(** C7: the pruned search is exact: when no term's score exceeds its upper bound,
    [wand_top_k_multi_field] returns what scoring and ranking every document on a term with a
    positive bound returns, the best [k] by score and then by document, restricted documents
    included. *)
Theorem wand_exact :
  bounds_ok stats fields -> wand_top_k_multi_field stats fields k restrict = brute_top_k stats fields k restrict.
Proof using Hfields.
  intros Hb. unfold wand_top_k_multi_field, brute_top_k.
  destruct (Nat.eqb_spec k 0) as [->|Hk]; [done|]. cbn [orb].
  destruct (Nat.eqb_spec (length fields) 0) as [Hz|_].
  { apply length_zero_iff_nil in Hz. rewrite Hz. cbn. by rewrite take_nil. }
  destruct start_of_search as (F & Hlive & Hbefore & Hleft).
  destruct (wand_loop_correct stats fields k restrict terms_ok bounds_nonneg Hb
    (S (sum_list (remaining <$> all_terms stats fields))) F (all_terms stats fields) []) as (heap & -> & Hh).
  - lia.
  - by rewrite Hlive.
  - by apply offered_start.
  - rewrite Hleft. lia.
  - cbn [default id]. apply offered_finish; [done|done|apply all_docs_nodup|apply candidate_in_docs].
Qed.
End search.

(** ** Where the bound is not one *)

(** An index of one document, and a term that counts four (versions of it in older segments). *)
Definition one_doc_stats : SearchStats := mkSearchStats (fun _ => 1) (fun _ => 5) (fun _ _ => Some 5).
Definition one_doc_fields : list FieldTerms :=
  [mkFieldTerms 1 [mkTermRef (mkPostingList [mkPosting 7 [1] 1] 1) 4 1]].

::::::::

When a line in the material above includes the word "score", copy that line.

__SOLUTION FOR THIS PROBLEM__.
(** C7: the pruned search is exact: when no term's score exceeds its upper bound,
    positive bound returns, the best [k] by score and then by document, restricted documents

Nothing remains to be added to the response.